Defying traditional chronology, Sniper Elite 3 is the chronologically earliest game in the Sniper Elite series, but the developers eschew the chance to give its square-jawed, squared-headed, testosterone -embodied hero any kind of origin story. Karl Fairburne is a good sniper and is given a frankly preposterous set of missions to single-handedly infiltrate a bunch of Nazi fortresses to discover what's going with a secret project. Karl just says "okay," and that's about it. The game is basically about you killing many, many Nazis, and has no interest in putting anything in the way of that.
I had previously played Sniper Elite 4, which was solidly enjoyable, and had been planning to visit the rest of the series, but as usual plans were somewhat delayed. Going back to the previous game in the series is an interesting experience. Sniper Elite 3 was released in 2014, three years before its successor, and was designed to work on the PlayStation 3 and Xbox 360, meaning it had to work with much greater limitations of memory. This means the maps are smaller, the set-pieces less impressive and the graphics less accomplished.
However, for an eleven-year-old game, it scales nicely on modern hardware and is still very much a good time. The smaller maps do mean a more focused game, with a faster completion time (this game can be put away in under 8 hours, about two-thirds the length of Sniper Elite 4, so if you do check it out, make sure you get it on sale). Large-scale sniper duels across immense maps aren't so much the order of the day here, with the closer quarters instead requiring players to more freely mix and match long-range and close-quarters combat on the fly, moving from stealth to head-on confrontations more liberally. The game generally does a good job of dealing with this, even if some of its tricks become a bit predictable (like the end of every mission - the exfiltration bit - usually being accompanied by the arrival of large numbers of enemy reinforcements between you and the exit).

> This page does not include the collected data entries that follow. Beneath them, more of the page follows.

(* ===== verification/ObjIntOps.v ===== *)
(** * The operators of integers

    What [mp_binary_op] and [mp_unary_op] give for integers and booleans, and
    the proof for the operators of the heap representation. *)
From Stdlib Require Import SpecFloat.
From S2P Require Import Prelude.
From S2P Require Import CMem.
From S2P Require Import Digits.
From S2P Require Import MpnArith.
From S2P Require Import MpnBits.
From S2P Require Import Mpz.
From S2P Require Import MpzSpec.
From S2P Require Import MpzArith.
From S2P Require Import MpzBits.
From S2P Require Import MpzMul.
From S2P Require Import MpzPow.
From S2P Require Import MpzConv.
From S2P Require Import MpzConvFacts.
From S2P Require Import ObjInt.
From S2P Require Import ObjIntFacts.
Local Open Scope Z_scope.

(** ** Outcomes *)

Inductive outcome :=
  | IntOut (v : Z)
  | BoolOut (b : bool)
  | PairOut (heap : bool) (q r : Z)
  | FloatOut (f : mp_float_t)
  | ErrOut (e : exn).

(** A shift count is a machine word that is not negative. *)
Definition shift_outcome (w x : Z) : outcome :=
  if Z.abs w <? 2 ^ 31 then if w <? 0 then ErrOut ValueError else IntOut x else ErrOut OverflowError.

Definition division_outcome (w : Z) (out : outcome) : outcome :=
  if w =? 0 then ErrOut ZeroDivisionError else out.

(** Below, [h] says that an operand is on the heap.  Then 0 to the power 0 is 0. *)
Definition power (h : bool) (v w : Z) : Z := if h && (v =? 0) && (w =? 0) then 0 else v ^ w.

(** The quotient of [divmod]: that of the smallest small integer by -1, [2 ^ 30],
    wraps around. *)
Definition divmod_quotient (h : bool) (v w : Z) : Z :=
  if negb h && (v =? - 2 ^ 30) && (w =? -1) then - 2 ^ 30 else v / w.

(** The operands of a true division are made floats first. *)
Definition int_float (h : bool) (v : Z) : mp_float_t := if h then heap_float v else float_of_int v.

(** The arithmetic of Python, but for the two cases above; a negative power is
    left to the floats. *)
Definition arith_outcome (h : bool) (a : arith_op) (v w : Z) : option outcome :=
  match a with
  | OR => Some (IntOut (Z.lor v w))
  | XOR => Some (IntOut (Z.lxor v w))
  | AND => Some (IntOut (Z.land v w))
  | LSHIFT => Some (shift_outcome w (v * 2 ^ w))
  | RSHIFT => Some (shift_outcome w (v / 2 ^ w))
  | ADD => Some (IntOut (v + w))
  | SUBTRACT => Some (IntOut (v - w))
  | MULTIPLY => Some (IntOut (v * w))
  | FLOOR_DIVIDE => Some (division_outcome w (IntOut (v / w)))
  | TRUE_DIVIDE => Some (division_outcome w (FloatOut (float_div (int_float h v) (int_float h w))))
  | MODULO => Some (division_outcome w (IntOut (v `mod` w)))
  | POWER => if w <? 0 then None else Some (IntOut (power h v w))
  | MAT_MULTIPLY => None
  end.

Definition binary_outcome (h : bool) (op : mp_binary_op_t) (v w : Z) : option outcome :=
  match op with
  | PLAIN a | INPLACE a => arith_outcome h a v w
  | DIVMOD => Some (division_outcome w (PairOut h (divmod_quotient h v w) (v `mod` w)))
  | LESS => Some (BoolOut (v <? w))
  | MORE => Some (BoolOut (v >? w))
  | EQUAL => Some (BoolOut (v =? w))
  | LESS_EQUAL => Some (BoolOut (v <=? w))
  | MORE_EQUAL => Some (BoolOut (v >=? w))
  | NOT_EQUAL => Some (BoolOut (negb (v =? w)))
  | _ => None
  end.

(** The result is an object made since [n] was the next number. *)
Definition obj_from (n : nat) (o : obj) : Prop := match o with OInt z => (n <= z)%nat | _ => True end.

(** The parts of a pair: integers on the heap if an operand is one, else small. *)
Definition part (st : mpz_store) (n : nat) (h : bool) (o : obj) (v : Z) : Prop :=
  if h then exists z, o = OInt z /\ repr st z v /\ (n <= z)%nat else small_range v /\ o = MP_OBJ_NEW_SMALL_INT v.

Definition meets (st : mpz_store) (n : nat) (r : exn + obj) (out : outcome) : Prop :=
  match out, r with
  | IntOut v, inr o => canonical st o v /\ obj_from n o
  | BoolOut b, inr o => o = mp_obj_new_bool b
  | PairOut h q m, inr (OTuple _ [oq; om]) => part st n h oq q /\ part st n h om m
  | FloatOut f, inr (OFloat _ f') => f' = f
  | ErrOut e, inl e' => e = e'
  | _, _ => False
  end.

(** Room for the digits of the result. *)
Definition enough_digits (op : mp_binary_op_t) (v w : Z) : Prop :=
  ndigs v + ndigs w + 1 < MAX_DIG /\
  match op with
  | PLAIN LSHIFT | INPLACE LSHIFT => 0 <= w < 2 ^ 31 -> ndigs v + (w + 15) / 16 < MAX_DIG
  | PLAIN POWER | INPLACE POWER => 0 <= w -> w * ndigs v + 1 < MAX_DIG
  | _ => True
  end.

(** ** What is kept when a local structure goes away, or more is made *)

Lemma freed_canonical st st' z n o v : freed st st' z -> (z < n)%nat ->
  canonical st o v /\ obj_from n o -> canonical st' o v /\ obj_from n o.
Proof.
  unfold canonical. intros Hf Hz [Hc Ho]. split; [|done]. destruct (decide _); [done|].
  destruct Hc as (z' & -> & Hr). exists z'. split; [done|]. cbn in Ho. apply (freed_repr _ _ _ _ _ Hf); [lia|done].
Qed.

Lemma freed_part st st' z n h o v : freed st st' z -> (z < n)%nat -> part st n h o v -> part st' n h o v.
Proof.
  intros Hf Hz. destruct h; cbn; [|done]. intros (y & -> & Hr & Hn). exists y. split; [done|]. split; [|done].
  apply (freed_repr _ _ _ _ _ Hf); [lia|done].
Qed.

Lemma freed_meets st st' z n r out : freed st st' z -> (z < n)%nat -> meets st n r out -> meets st' n r out.
Proof.
  intros Hf Hz. destruct out, r as [e'|o]; cbn; try done.
  - by apply (freed_canonical _ _ z).
  - destruct o as [| | | | |k items|]; try done. destruct items as [|oq [|om [|]]]; try done.
    intros [H1 H2]. by split; apply (freed_part st _ z).
Qed.

Lemma obj_from_le n n' o : (n <= n')%nat -> obj_from n' o -> obj_from n o.
Proof. intros Hn. destruct o; cbn; lia. Qed.

Lemma part_le st n n' h o v : (n <= n')%nat -> part st n' h o v -> part st n h o v.
Proof. intros Hn. destruct h; cbn; [|done]. intros (y & -> & Hr & Hy). exists y. split; [done|]. split; [done|lia]. Qed.

Lemma meets_le st n n' r out : (n <= n')%nat -> meets st n' r out -> meets st n r out.
Proof.
  intros Hn. destruct out, r as [e'|o]; cbn; try done.
  - intros [H1 H2]. split; [done|by eapply obj_from_le].
  - destruct o as [| | | | |k items|]; try done. destruct items as [|oq [|om [|]]]; try done.
    intros [H1 H2]. by split; eapply part_le.
Qed.

Lemma meets_not_null st n o out : meets st n (inr o) out -> mp_obj_is_null o = false.
Proof.
  destruct out; cbn; [|by intros ->|by destruct o|by destruct o|done].
  intros [Hc _]. unfold canonical in Hc. destruct (decide _); [by subst|by destruct Hc as (z & -> & _)].
Qed.

Section HeapOps.
Context {heap : Heap} {types : OtherTypes}.

Lemma wp_get_checked s o x (Q : exn + Z -> mpz_store -> Prop) : denotes s o x -> is_int_type o = true ->
  Q (if Z.abs x <? 2 ^ 31 then inr x else inl OverflowError) s -> wp (mp_obj_int_get_checked o) s Q.
Proof.
  intros Hd Hi HQ. destruct o; try done; cbn [mp_obj_int_get_checked].
  - rewrite (denotes_word _ _ _ Hd). destruct Hd as [Hs _]. unfold small_range in Hs.
    rewrite (proj2 (Z.ltb_lt _ _)) in HQ by lia. by apply wp_xret.
  - apply wp_bind, (wp_mpz_as_int_checked _ _ x); [done|]. destruct (_ <? _); [by apply wp_xret|by apply wp_ret].
Qed.

Lemma wp_z_is_zero s z x (Q : bool -> mpz_store -> Prop) : repr s z x -> Q (x =? 0) s -> wp (mpz_is_zero z) s Q.
Proof.
  intros (b & l & Hl & ->) HQ. apply wp_bind, (wp_get_len _ _ b l); [done|]. apply wp_ret.
  rewrite (dval_zero_iff l) by (by eapply reprl_dig || by eapply reprl_normal).
  assert ((sval b (dval l) =? 0) = (dval l =? 0)) as <-; [|done].
  destruct b; cbn; [|done]. destruct (Z.eqb_spec (dval l) 0) as [->|]; [done|]. apply Z.eqb_neq. lia.
Qed.

Lemma wp_z_is_neg s z x (Q : bool -> mpz_store -> Prop) : repr s z x -> Q (x <? 0) s -> wp (mpz_is_neg z) s Q.
Proof.
  intros (b & l & Hl & ->) HQ. apply wp_bind, (wp_get_neg _ _ b l); [done|]. apply wp_ret.
  pose proof (reprl_sign _ _ _ _ Hl) as Hs. pose proof (dval_bounds l (reprl_dig _ _ _ _ Hl)).
  assert ((sval b (dval l) <? 0) = negb (zbool b =? 0)) as <-; [|done].
  destruct b; cbn; [apply Z.ltb_lt; specialize (Hs eq_refl); lia|apply Z.ltb_ge; lia].
Qed.

(** The store [st0] is the one before the result [res] was made. *)
Section Arith.
Context (st0 st : mpz_store) (res zlhs zrhs : nat) (v w : Z).
Context (Hlater : later st0 st) (Hres : (nxt st0 <= res)%nat) (Ho : owns st res).
Context (Hv : repr st zlhs v) (Hw : repr st zrhs w) (Hvr : res <> zlhs) (Hwr : res <> zrhs).
Lemma wp_mp_binary_op st op lhs rhs v w out : args_ok st op lhs rhs v w out ->
  wp (mp_binary_op op lhs rhs) st (ends st out).
Proof.
  intros Hok. pose proof Hok as [_ Hv Hw _ _]. unfold mp_binary_op, BINARY_OP_DEPTH.
  destruct lhs as [|l|z|b| | |]; try done; [| |by eapply wp_nested_bool];
    destruct rhs as [|r|z'|b'| | |]; try done; first [by eapply wp_nested_ints|by eapply wp_nested_int_bool].
Qed.

End Ops.
Lemma wp_int_pow3 st base exponent modulus a e m : wf st ->
  denotes st base a -> denotes st exponent e -> denotes st modulus m ->
  is_int_type base = true -> is_int_type exponent = true -> is_int_type modulus = true -> m <> 0 ->
  2 * Z.max (ndigs a) (ndigs m) + 1 < MAX_DIG ->
  wp (mp_obj_int_pow3 base exponent modulus) st (fun r st' =>
    later st st' /\ Forall (gone st') (temporaries (S (nxt st)) [base; exponent; modulus]) /\
    exists o, r = inr o /\ denotes st' o (pow3_value a e m)).
Proof.
  intros Hwf Ha He Hm Hia Hie Him Hm0 Hsz. unfold mp_obj_int_pow3. rewrite Hia, Hie, Him. cbn [andb negb].
  apply wp_bind, wp_new_mpz; [done|]. intros st1 Hl1 Ho1 Hn1.
  apply wp_bind, wp_keeps; [apply keeps_set_from_ll|].
  apply wp_mpz_set_from_ll; [apply Hl1|done|lia|]. intros st2 Hu2 Hn2. rewrite Hn1 in Hn2.
  pose proof Hu2 as (Hwf2 & _ & Ho2 & _). pose proof (later_updated _ _ _ _ _ Hl1 (le_n _) Hu2) as Hl2.
  pose proof (owns_lt _ _ Hwf2 Ho2) as Hres.
  apply wp_bind, (wp_mpz_for_int _ _ a); [done|exact (later_denotes _ _ _ _ Hwf Hl2 Ha)|done|]. intros st3 x Hl3 Hx Htx Hxold Sx Fx Hn3.
  apply wp_bind, (wp_mpz_for_int _ _ e);
    [apply Hl3|exact (later_denotes _ _ _ _ Hwf (later_trans _ _ _ Hl2 Hl3) He)|done|].
  intros st4 y Hl4 Hy Hty Hyold Sy Fy Hn4.
  pose proof (later_trans _ _ _ Hl3 Hl4) as Hl24.
  apply wp_bind, (wp_mpz_for_int _ _ m);
    [apply Hl4|exact (later_denotes _ _ _ _ Hwf (later_trans _ _ _ Hl2 Hl24) Hm)|done|].
  intros st5 z Hl5 Hz Htz Hzold Sz Fz _. pose proof (later_trans _ _ _ Hl24 Hl5) as Hl25.
  pose proof (later_nxt _ _ Hl2). pose proof (later_nxt _ _ Hl3). pose proof (later_nxt _ _ Hl4).
  pose proof (repr_lt _ _ _ (proj1 Hl3) Hx) as Lx. pose proof (repr_lt _ _ _ (proj1 Hl4) Hy) as Ly.
  assert (later st3 st5) as Hl35 by by eapply later_trans.
  assert (operand_ok st2 st5 x /\ operand_ok st3 st5 y /\ operand_ok st4 st5 z) as (Tx & Ty & Tz).
  { split; [|split]; [eapply operand_later; [apply Hl3|done|done]|eapply operand_later; [apply Hl4|done|done]|done]. }
  assert (forall o v t s, denotes st o v -> (nxt st2 <= nxt s)%nat ->
    operand_ok s st5 t -> (snd t = false -> o = OInt (fst t)) -> nxt st <> fst t) as Hne.
  { intros o v [t []] s Hd Hs Ht Hold; cbn in *; [destruct (Ht eq_refl); cbn in *; lia|].
    specialize (Hold eq_refl). subst o. pose proof (repr_lt _ _ _ Hwf Hd). lia. }
  pose proof (Hne _ _ x st2 Ha ltac:(lia) Tx Hxold) as Nx. pose proof (Hne _ _ y st3 He ltac:(lia) Ty Hyold) as Ny.
  pose proof (Hne _ _ z st4 Hm ltac:(lia) Tz Hzold) as Nz.
  apply wp_bind, (wp_mpz_pow3_inpl _ _ _ _ _ a e m); try done; [apply Hl5| | | |].
  { eapply owns_frame; [exact Hwf2|apply Hl25|apply not_elem_of_nil|done]. }
  { eapply later_repr; [apply Hl3|exact Hl35|done]. }
  { eapply later_repr; [apply Hl4|exact Hl5|done]. }
  intros st6 Hu6. pose proof Hu6 as (Hwf6 & Hfr6 & _ & Hr6).
  assert (later st st6) as Hl6.
  { exact (later_updated _ _ _ _ _ (later_trans _ _ _ Hl2 Hl25) (le_n _) Hu6). }
  assert (forall t, operand_ok st st5 t -> nxt st <> fst t -> operand_ok st st6 t) as Hop.
  { intros t Ht Hn Hs. destruct (Ht Hs) as [Hot Hge]. split; [|done].
    eapply owns_frame; [apply Hl5|exact Hfr6|by apply not_elem_of_list_1|done]. }
  apply wp_bind, (wp_drop_temp st); [done|apply Hop; [eapply operand_from; [|exact Tx]; lia|done]|].
  intros st7 Hl7 Hk7 Ho7 Hg7.
  apply wp_bind, (wp_drop_temp st); [done| |].
  { intros Hs. destruct (Hop y ltac:(eapply operand_from; [|exact Ty]; lia) Ny Hs) as [Hoy Hge]. split; [|done].
    apply Ho7; [|done]. intros Hsx. destruct (Ty Hs). lia. }
  intros st8 Hl8 Hk8 Ho8 Hg8.
  apply wp_bind, (wp_drop_temp st); [done| |].
  { intros Hs. destruct (Hop z ltac:(eapply operand_from; [|exact Tz]; lia) Nz Hs) as [Hoz Hge]. split; [|done].
    destruct (Tz Hs). apply Ho8; [intros _; lia|]. apply Ho7; [intros _; lia|done]. }
  intros st9 Hl9 Hk9 _ Hg9. apply wp_xret. split; [done|]. split.
  { rewrite <-Hn2. apply Forall_forall. intros t [[? ->]|[[? ->]|[? ->]]]%temporaries_3.
    - apply Hg9. left. apply Hg8. left. apply Hg7. right. by rewrite Sx, Fx.
    - apply Hg9. left. apply Hg8. right. by rewrite Sy, Fy, Hn3.
    - apply Hg9. right. by rewrite Sz, Fz, Hn4, Hn3. }
  exists (OInt (nxt st)). split; [done|]. cbn.
  by apply Hk9, Hk8, Hk7.
Qed.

The game's selling point is its ridiculously gory "kill-cam," which shows your bullet tearing up the internal organs of the bad guys in unnecessary, but sometimes comical, detail. Setting up trick shots, trying to shoot three enemies in a line with the same bullet etc can yield more experience points (allowing you to requisition better equipment between missions) and achievements. Sniping is entertaining, moreso as close-quarters combat can be more hit or miss: using your silenced sidearm can only guarantee kills on headshots and the various submachine guns have the accuracy of a drunk camel trying to perfectly touch down a moon lander.
The map design is pretty strong, given the technical constraints they were under, and the tension in the game can revolve around the effort expended to get into a good sniping positions versus that enemies will generally locate you within two to three kills and start swarming your location. Your character is more fragile than most video game protagonists so preserving your own life becomes a major priority when considering avenues of attack.
The plot is entertaining bobbins (and is actually based on a real German plan, though it didn't develop as far as during the game), character development is non-existent but also not required, but the game is graphically solid with some excellent sound design. If you want to while away two afternoons or so dispatching ludicrous numbers of bad guys with a chunky array of weapons, Sniper Elite 3 ticks the box quite nicely.
On the negative side, the game's AI is not always the best (and is particularly poor at counter-sniping), and a plethora of bugs remain in the game. Attempting to assassinate one high-priority target proved redundant when he instead fell through the ground and plunged screaming to die on the bottom of the map. Getting caught on the edges of object geometry, usually at the worst possible moment, is depressingly common. This is not the most polished game in history, though I've certainly experienced far worse.
Sniper Elite 3 (***½) executes well what it set out to do: a series of interesting, challenging sniper missions, with a dark sense of humour and some satisfying action, but is showing its age with limited map sizes and some minor jank. Just try not to pay too much for it.